> Exercise requirements
Reproduce the first line of the entries that follow and each later line, word for word, ending with the one containing "link_ready C cwd sample fs ->".

> Saved entries
⁂
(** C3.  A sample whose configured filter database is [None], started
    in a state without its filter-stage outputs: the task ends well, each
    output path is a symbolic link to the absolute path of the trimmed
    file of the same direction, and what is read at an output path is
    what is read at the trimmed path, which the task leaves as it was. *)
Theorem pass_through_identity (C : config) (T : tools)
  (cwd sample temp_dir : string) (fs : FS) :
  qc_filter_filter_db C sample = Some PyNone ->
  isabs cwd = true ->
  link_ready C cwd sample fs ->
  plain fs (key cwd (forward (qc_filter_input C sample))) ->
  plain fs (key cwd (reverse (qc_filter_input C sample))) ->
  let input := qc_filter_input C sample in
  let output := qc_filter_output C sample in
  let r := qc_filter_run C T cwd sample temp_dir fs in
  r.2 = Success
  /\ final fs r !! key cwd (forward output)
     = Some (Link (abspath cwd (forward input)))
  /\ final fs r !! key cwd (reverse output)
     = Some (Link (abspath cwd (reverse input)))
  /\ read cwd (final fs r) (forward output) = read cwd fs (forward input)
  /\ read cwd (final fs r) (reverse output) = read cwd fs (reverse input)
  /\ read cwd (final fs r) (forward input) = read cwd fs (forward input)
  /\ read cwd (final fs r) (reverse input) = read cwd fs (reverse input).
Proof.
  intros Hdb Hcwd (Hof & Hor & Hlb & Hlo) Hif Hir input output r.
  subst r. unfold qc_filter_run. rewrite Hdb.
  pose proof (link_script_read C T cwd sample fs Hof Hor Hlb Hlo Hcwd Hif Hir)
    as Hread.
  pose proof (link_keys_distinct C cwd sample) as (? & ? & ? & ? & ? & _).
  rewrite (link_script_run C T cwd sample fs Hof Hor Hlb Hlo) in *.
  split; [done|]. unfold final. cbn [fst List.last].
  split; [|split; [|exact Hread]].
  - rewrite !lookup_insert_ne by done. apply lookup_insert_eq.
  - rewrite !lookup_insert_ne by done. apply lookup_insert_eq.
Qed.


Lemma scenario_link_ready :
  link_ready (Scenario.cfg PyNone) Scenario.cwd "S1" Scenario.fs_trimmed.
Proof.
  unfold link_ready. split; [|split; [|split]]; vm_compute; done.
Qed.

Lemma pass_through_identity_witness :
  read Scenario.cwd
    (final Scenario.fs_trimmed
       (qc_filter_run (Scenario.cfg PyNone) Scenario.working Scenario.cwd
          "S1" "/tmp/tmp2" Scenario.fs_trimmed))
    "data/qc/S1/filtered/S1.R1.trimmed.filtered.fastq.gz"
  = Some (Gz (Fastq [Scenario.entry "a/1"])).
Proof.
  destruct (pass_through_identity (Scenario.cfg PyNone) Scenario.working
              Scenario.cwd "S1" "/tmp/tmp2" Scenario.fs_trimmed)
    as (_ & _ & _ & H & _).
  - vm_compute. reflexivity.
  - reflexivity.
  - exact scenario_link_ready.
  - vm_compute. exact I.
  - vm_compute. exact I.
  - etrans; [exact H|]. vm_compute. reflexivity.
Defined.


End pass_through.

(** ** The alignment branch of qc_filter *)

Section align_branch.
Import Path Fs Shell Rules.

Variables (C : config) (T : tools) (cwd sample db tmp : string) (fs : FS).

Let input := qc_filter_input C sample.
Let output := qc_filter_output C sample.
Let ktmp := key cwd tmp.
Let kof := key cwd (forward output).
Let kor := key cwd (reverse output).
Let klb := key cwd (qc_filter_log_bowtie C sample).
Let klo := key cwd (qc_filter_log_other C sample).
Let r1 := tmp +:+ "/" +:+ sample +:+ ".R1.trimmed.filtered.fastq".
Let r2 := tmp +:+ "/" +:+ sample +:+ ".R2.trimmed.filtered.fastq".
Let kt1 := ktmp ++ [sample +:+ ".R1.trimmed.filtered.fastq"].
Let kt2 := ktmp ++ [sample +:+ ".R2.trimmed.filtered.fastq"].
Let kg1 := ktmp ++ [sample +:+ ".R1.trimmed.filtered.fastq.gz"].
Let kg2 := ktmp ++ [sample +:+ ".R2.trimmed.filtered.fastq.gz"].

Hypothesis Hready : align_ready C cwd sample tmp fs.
⁂
> Response
(** C3.  A sample whose configured filter database is [None], started
    in a state without its filter-stage outputs: the task ends well, each
    output path is a symbolic link to the absolute path of the trimmed
    file of the same direction, and what is read at an output path is
    what is read at the trimmed path, which the task leaves as it was. *)
Theorem pass_through_identity (C : config) (T : tools)
  (cwd sample temp_dir : string) (fs : FS) :
  qc_filter_filter_db C sample = Some PyNone ->
  isabs cwd = true ->
  link_ready C cwd sample fs ->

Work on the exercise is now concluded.